**WHAT YOU SHOULD DO**
In the records below, find the line containing "apply find_parenthesis_count_while_lower in"; give it again exactly, along with every line that follows, and nothing else.

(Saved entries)
----

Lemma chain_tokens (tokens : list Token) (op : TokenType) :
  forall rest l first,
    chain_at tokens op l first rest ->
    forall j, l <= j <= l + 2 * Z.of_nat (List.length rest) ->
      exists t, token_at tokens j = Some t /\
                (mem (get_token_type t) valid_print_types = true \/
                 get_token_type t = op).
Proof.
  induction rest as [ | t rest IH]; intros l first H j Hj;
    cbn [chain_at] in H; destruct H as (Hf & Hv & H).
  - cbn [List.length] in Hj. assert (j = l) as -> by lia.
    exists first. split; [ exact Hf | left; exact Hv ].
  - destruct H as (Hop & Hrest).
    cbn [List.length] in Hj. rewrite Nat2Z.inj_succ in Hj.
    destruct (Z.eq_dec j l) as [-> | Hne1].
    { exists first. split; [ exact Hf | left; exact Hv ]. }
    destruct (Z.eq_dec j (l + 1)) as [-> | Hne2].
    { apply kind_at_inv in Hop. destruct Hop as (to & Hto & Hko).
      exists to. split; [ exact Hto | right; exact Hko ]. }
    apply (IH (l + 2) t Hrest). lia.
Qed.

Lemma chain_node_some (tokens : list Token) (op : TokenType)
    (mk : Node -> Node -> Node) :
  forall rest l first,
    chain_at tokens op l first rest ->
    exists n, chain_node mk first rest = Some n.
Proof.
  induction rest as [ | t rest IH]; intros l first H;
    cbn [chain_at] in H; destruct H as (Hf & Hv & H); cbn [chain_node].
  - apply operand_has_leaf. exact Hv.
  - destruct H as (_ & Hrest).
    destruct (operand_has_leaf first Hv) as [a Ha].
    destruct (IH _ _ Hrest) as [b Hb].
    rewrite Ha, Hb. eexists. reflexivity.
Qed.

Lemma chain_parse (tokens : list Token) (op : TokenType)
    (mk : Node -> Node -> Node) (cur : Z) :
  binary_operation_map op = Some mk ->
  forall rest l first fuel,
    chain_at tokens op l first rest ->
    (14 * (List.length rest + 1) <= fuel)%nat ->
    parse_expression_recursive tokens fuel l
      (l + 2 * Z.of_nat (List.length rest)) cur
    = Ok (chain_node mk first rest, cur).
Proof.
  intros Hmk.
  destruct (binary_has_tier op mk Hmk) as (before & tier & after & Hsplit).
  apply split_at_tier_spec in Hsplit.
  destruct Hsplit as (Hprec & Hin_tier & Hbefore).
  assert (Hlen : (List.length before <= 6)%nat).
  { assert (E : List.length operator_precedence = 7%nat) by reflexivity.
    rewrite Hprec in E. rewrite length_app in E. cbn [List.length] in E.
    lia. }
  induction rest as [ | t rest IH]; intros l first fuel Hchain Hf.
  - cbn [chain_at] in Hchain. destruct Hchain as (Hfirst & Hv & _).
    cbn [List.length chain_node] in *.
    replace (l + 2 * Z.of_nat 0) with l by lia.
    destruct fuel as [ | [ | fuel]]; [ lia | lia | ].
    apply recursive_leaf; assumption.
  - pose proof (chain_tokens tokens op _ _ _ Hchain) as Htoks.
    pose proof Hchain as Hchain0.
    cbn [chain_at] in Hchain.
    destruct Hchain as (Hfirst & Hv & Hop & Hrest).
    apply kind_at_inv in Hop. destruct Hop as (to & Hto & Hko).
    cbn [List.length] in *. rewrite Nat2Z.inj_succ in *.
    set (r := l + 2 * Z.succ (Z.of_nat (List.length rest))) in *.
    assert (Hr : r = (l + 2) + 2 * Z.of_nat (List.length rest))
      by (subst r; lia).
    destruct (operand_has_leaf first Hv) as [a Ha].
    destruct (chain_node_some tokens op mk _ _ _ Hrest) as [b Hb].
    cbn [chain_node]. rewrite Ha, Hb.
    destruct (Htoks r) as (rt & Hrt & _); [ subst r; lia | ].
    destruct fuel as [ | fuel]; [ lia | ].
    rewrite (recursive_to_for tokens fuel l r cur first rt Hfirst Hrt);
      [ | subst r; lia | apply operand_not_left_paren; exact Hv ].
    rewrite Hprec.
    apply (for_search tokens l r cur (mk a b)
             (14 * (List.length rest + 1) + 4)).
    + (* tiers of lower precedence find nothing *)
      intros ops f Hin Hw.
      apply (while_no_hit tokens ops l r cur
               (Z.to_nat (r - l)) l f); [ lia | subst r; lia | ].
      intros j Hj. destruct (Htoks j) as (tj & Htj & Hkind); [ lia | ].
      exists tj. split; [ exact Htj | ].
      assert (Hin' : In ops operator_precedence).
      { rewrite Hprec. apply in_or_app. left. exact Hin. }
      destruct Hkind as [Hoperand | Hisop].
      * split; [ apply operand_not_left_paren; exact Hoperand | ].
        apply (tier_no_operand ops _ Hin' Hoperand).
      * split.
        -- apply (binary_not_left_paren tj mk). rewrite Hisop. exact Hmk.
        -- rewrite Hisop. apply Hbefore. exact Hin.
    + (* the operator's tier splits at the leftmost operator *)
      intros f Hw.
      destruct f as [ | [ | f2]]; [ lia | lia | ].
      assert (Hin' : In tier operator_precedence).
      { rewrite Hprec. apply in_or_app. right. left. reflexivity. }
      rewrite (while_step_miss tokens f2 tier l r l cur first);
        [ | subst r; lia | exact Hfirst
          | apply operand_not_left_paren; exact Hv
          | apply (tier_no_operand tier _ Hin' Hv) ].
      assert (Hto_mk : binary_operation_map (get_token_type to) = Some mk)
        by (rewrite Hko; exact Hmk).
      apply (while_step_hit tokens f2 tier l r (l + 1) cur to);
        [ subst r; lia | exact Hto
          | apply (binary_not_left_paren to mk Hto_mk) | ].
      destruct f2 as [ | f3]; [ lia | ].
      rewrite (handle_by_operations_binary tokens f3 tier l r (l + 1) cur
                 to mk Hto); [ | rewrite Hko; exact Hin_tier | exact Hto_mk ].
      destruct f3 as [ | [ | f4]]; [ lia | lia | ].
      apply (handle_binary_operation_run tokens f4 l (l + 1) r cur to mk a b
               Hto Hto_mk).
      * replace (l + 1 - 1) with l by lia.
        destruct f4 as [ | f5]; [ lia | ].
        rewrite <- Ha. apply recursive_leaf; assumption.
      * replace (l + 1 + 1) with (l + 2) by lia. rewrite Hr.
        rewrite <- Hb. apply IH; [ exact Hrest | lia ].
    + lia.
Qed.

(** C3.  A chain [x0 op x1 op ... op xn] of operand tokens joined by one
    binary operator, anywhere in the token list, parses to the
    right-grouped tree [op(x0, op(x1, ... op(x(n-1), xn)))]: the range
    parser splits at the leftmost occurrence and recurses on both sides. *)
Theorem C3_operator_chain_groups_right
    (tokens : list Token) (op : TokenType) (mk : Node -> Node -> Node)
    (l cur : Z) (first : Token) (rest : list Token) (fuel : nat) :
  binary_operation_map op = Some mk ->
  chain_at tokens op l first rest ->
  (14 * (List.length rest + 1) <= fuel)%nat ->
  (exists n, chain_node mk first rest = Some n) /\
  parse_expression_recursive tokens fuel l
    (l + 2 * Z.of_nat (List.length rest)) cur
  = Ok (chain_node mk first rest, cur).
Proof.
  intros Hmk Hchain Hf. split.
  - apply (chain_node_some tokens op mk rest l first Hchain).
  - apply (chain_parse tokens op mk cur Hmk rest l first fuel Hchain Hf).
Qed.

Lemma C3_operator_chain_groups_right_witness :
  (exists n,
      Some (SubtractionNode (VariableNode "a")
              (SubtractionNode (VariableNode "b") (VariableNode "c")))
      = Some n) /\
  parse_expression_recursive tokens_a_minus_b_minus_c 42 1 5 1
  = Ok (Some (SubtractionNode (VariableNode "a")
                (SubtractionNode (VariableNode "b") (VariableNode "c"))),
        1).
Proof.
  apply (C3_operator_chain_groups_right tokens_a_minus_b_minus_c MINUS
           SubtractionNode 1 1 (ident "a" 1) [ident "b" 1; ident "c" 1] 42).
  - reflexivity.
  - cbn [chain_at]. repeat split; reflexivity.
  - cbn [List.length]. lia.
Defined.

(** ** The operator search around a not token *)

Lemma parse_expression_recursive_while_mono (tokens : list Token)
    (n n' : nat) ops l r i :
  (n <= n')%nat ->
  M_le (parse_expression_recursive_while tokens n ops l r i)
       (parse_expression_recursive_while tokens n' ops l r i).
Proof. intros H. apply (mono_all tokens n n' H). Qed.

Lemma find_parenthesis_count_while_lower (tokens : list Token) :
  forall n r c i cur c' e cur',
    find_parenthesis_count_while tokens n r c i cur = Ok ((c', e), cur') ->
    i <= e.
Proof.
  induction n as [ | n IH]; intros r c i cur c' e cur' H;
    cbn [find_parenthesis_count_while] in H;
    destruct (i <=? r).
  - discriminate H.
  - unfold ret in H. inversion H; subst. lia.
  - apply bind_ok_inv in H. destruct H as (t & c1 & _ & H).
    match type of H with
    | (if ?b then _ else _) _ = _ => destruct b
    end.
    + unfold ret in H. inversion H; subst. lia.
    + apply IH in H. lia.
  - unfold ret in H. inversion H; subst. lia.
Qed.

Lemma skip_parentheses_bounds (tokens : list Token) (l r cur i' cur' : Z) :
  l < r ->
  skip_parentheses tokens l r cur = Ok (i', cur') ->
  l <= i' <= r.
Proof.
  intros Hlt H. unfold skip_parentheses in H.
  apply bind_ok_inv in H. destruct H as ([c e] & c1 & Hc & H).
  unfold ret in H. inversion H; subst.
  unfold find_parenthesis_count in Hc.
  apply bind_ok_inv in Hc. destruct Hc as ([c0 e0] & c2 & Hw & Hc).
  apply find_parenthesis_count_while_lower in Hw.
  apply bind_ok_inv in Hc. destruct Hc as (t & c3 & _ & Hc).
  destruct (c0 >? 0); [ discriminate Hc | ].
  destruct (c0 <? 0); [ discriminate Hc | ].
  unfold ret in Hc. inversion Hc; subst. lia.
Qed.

----

**EXERCISE SOLUTION**
  apply find_parenthesis_count_while_lower in Hw.
  apply bind_ok_inv in Hc. destruct Hc as (t & c3 & _ & Hc).
  destruct (c0 >? 0); [ discriminate Hc | ].
  destruct (c0 <? 0); [ discriminate Hc | ].
  unfold ret in Hc. inversion Hc; subst. lia.
Qed.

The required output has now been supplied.